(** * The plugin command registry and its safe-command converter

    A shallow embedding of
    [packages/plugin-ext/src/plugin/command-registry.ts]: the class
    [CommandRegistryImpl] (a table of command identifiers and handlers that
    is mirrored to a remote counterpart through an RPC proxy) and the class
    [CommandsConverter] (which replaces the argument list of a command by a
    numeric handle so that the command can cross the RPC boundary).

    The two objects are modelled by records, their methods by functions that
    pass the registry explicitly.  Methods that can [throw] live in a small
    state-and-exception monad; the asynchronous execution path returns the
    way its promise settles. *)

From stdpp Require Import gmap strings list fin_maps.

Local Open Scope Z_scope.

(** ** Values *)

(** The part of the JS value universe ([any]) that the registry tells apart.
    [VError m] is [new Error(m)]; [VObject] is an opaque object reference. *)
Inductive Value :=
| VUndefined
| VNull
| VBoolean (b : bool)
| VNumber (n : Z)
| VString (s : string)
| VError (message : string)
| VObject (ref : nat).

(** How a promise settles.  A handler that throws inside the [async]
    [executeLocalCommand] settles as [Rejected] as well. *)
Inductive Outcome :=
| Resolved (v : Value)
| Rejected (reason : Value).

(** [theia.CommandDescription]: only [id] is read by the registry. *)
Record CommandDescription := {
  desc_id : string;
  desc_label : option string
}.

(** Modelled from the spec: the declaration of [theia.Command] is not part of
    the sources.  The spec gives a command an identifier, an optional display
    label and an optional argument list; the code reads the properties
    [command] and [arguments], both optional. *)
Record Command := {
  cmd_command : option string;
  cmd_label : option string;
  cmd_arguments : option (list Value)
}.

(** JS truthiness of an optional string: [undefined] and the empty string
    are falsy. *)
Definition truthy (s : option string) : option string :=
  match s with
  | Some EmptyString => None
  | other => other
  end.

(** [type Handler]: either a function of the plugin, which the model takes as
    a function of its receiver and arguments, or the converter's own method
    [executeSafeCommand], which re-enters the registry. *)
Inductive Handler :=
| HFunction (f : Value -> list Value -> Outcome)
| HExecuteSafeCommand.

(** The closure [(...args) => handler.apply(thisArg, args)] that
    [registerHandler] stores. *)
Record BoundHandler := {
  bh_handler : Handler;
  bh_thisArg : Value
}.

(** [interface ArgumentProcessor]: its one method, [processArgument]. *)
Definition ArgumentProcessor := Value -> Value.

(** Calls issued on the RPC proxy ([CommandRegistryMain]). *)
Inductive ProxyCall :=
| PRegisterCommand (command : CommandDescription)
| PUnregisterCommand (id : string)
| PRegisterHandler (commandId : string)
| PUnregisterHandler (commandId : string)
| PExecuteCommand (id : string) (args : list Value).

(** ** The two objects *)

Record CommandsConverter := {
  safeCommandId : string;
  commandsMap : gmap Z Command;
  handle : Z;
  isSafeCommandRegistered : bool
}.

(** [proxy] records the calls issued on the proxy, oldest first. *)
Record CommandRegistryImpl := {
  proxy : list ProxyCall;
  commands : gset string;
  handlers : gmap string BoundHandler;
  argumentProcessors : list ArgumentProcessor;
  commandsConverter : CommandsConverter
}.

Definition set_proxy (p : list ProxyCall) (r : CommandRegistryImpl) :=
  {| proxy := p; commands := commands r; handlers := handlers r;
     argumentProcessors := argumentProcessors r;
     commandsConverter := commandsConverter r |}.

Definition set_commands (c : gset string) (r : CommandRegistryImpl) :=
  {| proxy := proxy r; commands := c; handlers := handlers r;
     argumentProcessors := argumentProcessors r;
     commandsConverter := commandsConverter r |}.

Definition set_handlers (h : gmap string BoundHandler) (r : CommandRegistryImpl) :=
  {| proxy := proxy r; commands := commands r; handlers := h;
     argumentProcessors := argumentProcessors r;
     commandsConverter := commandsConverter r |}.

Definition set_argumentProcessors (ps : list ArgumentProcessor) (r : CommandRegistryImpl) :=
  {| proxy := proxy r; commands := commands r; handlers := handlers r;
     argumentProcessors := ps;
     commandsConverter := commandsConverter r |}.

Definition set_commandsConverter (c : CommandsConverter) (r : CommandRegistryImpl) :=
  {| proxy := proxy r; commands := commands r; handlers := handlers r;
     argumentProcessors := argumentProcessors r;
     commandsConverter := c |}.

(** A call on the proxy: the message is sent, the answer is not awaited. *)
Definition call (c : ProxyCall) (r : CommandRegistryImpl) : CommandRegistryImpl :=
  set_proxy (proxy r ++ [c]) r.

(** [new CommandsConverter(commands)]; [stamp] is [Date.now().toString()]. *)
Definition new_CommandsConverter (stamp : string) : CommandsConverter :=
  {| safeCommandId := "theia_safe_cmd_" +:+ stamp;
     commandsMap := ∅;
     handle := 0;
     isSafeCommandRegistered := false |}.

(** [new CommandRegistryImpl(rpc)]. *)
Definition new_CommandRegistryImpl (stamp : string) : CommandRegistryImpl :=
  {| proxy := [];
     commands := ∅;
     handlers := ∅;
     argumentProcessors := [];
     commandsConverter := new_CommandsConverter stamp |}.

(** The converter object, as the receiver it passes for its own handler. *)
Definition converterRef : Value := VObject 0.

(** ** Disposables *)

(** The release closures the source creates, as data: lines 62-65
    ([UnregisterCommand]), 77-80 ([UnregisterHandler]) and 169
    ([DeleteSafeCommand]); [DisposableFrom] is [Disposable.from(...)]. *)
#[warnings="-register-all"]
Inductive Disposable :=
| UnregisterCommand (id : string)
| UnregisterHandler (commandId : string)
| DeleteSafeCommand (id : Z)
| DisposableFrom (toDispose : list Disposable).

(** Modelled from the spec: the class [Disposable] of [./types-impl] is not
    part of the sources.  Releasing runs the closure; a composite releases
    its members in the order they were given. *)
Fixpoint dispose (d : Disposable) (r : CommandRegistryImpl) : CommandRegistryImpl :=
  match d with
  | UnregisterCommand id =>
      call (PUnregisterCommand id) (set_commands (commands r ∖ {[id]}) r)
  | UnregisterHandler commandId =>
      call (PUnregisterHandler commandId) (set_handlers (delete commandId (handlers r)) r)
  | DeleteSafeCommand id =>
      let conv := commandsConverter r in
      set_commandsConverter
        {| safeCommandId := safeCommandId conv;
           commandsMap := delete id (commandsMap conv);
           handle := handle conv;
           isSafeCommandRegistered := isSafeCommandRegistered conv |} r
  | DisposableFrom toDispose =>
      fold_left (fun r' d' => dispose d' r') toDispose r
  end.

________________

Looking at the entries, state how many lines hold the string "isSafeCommandRegistered", with the number as the sole reply.

3